The Day We Lost Our Apple Tree
by Schuyler Waynforth

 
     
     
   
 

In the newspaper the other morning was an advice column with the following eye-catching lead: “After 23 years of marriage, looking after the family while my husband worked, I feel I have earned the right to change my life and begin a career of my own. But my husband is not being supportive.” I was irritated and amused. Not because her husband wasn’t being supportive, but because she’d “earned” the right to change her life. It seems such a completely absurd notion that by being a stay at home mother for 23 years she had sacrificed and toiled long enough to be in a position to change her life and begin a career of her own.

I have been a stay at home mom for the best of 10 years. I’ve worked a very part-time job at the VA hospital in Albuquerque, done a bit of webpage design to justify my mom giving us money when things were tight, and I was very briefly an editor for a Japanese physical anthropologist. But really, for the past 10 years I’ve been looking after the family. In those 10 years, except for the bit of money I earned working, I’ve got bupkis; no bank account, no pension, no 501k. I can’t barter those 10 years against David supporting my potential future decisions. But I don’t feel that those years have been some sort of sacrifice to set me up with a future bounty. I love my life, I love being the primary care giver to my two amazing people who still need me and who definitely want me. And I feel lucky to have David willing and able to support my choice to stay home.

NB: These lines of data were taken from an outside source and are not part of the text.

(** * A model of [static/js/custom.js]

    Client-side script of the college attendance management system.  The
    development embeds the attendance calculator, the colour classifier,
    the cookie reader, the row filters and the loading overlay of the
    script, and proves the properties stated about them.

    JavaScript numbers are IEEE 754 binary64 values.  They are modelled by
    [spec_float] at precision 53 and maximal exponent 1024, so that
    division by zero, [NaN], the infinities and rounding behave as they do
    in the script.  Strings are sequences of code units below 256.  The
    document is a tree of elements that the script reads and updates
    through references. *)

From Stdlib Require Import ZArith QArith Qround Qpower Lia Lqa Ascii.
From Stdlib Require Import Floats.SpecFloat.
From stdpp Require Import gmap strings list pretty.

Local Open Scope Z_scope.

(** * Part I: the script *)

(** ** JavaScript numbers *)

Module Number.

Definition prec : Z := 53.
Definition emax : Z := 1024.

Abbreviation number := spec_float.

Definition NaN : number := S754_nan.
Definition Infinity : number := S754_infinity false.

(** Integer literals of the script ([0], [65], [75], [100], ...). *)
Definition lit (z : Z) : number := binary_normalize prec emax z 0 false.

Definition add (x y : number) : number := SFadd prec emax x y.
Definition mul (x y : number) : number := SFmul prec emax x y.
Definition div (x y : number) : number := SFdiv prec emax x y.

(** [x < y]: false as soon as an operand is [NaN]. *)
Definition lt (x y : number) : bool :=
  match SFcompare x y with
  | Some Lt => true
  | _ => false
  end.

(** [x >= y]: the negation of [x < y], except that it is false when the
    comparison is undefined. *)
Definition ge (x y : number) : bool :=
  match SFcompare x y with
  | Some Lt => false
  | Some _ => true
  | None => false
  end.

(** [x <= y] is [y >= x]. *)
Definition le (x y : number) : bool := ge y x.

(** [x === y] on numbers: [NaN] differs from itself, [+0 === -0]. *)
Definition strict_eq (x y : number) : bool :=
  match SFcompare x y with
  | Some Eq => true
  | _ => false
  end.

(** [x++] stores [x + 1]. *)
Definition incr (x : number) : number := add x (lit 1).

Definition is_nan (x : number) : bool :=
  match x with
  | S754_nan => true
  | _ => false
  end.

Definition is_finite (x : number) : bool :=
  match x with
  | S754_zero _ | S754_finite _ _ _ => true
  | _ => false
  end.

(** The values a JavaScript number can take: canonical mantissa and
    exponent in range. *)
Definition valid (x : number) : bool := valid_binary prec emax x.

(** The real number a finite value stands for (and 0 for the others). *)
Definition real_value (x : number) : Q :=
  match x with
  | S754_finite false m e => inject_Z (Zpos m) * 2 ^ e
  | S754_finite true m e => - (inject_Z (Zpos m) * 2 ^ e)
  | _ => 0
  end.

#[global] Instance number_eq_dec : EqDecision number.
Proof. solve_decision. Defined.

End Number.

Import Number.

(** ** Outcomes and the host environment *)

(** An evaluation returns a value or throws. *)
Inductive completion (A : Type) : Type :=
  | Normal (a : A)
  | Throw (error : string).

Arguments Normal {A} a.
Arguments Throw {A} error.

(** Built-in functions the script calls and this development leaves to
    the browser: the printing of numbers of magnitude at least [10 ^ 21]
    (exponent notation), and the decoding of percent escapes, which
    throws a [URIError] on a malformed escape. *)
Class Host := {
  Number_toString : number -> string;
  decodeURIComponent : string -> completion string
}.

(** A host for evaluating examples: its two functions agree with the
    browser's on the arguments the examples give them (a number that is
    [10 ^ 21], strings without percent escapes). *)
Definition sample_host : Host := {|
  Number_toString := fun _ => "1e+21";
  decodeURIComponent := fun s => Normal s
|}.

(** ** Strings *)

Module JSString.

(** White space and line terminators among the code units below 256. *)
Definition is_white_space (c : ascii) : bool :=
  let n := Ascii.N_of_ascii c in
  ((9 <=? n) && (n <=? 13) || (n =? 32) || (n =? 160))%N.

Fixpoint trimStart (s : string) : string :=
  match s with
  | EmptyString => EmptyString
  | String c s' => if is_white_space c then trimStart s' else s
  end.

Fixpoint trimEnd (s : string) : string :=
  match s with
  | EmptyString => EmptyString
  | String c s' =>
      match trimEnd s' with
      | EmptyString => if is_white_space c then EmptyString else String c EmptyString
      | t => String c t
      end
  end.

(** [s.trim()] *)
Definition trim (s : string) : string := trimEnd (trimStart s).

(** [s.split(sep)] for a separator of one code unit. *)
Fixpoint split (sep : ascii) (s : string) : list string :=
  match s with
  | EmptyString => [EmptyString]
  | String c s' =>
      if Ascii.eqb c sep then EmptyString :: split sep s'
      else
        match split sep s' with
        | [] => [String c EmptyString]
        | piece :: pieces => String c piece :: pieces
        end
  end.

(** [s.substring(start, end)]: both indices are clamped to the length
    and swapped when [start > end]. *)
Definition substring (s : string) (start end_ : nat) : string :=
  let a := Nat.min start (String.length s) in
  let b := Nat.min end_ (String.length s) in
  String.substring (Nat.min a b) (Nat.max a b - Nat.min a b) s.

(** [s.substring(start)] *)
Definition substring_from (s : string) (start : nat) : string :=
  substring s start (String.length s).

A few days ago an old Bramley apple tree at the bottom of our garden fell down. Over the past couple of days I’ve been working at sawing off the branches so that I could clear out the tree and make a path to the greenhouse. Simon came down and pulled off a piece of bark from the tree. It smelled of apples. I’d never really thought about that before. How a tree would smell of its fruit, or, really, how a fruit would smell of its tree. He took a piece to David so that he could smell it and then to Linnaea and her friend so they could smell it. The bottom of the garden filled with their voices as they all came down to peel off more of the bark.

The tree had been overloaded with apples. When it fell over, and as I took branch after branch away, apples fell everywhere making walking a bit unsteady. Linnaea and her friend, who share a love of snails, discovered the apples and they began to collect them up to offer to the snails, only the apples that were beginning to turn pink. A very small percentage of the apples strewn about the yard managed to hit pink. Using thick branches and a bucket they worked to squeeze juice from these still very hard apples to offer as a party punch for their snails. They found branches with leaves which they set up like umbrellas to keep the sun off the party guests. They climbed to the top of the summerhouse and threw off apples to see if they would be easier to juice. They labored at this, chatting and giggling and comparing results, for at least an hour, while I worked on the tree trunk.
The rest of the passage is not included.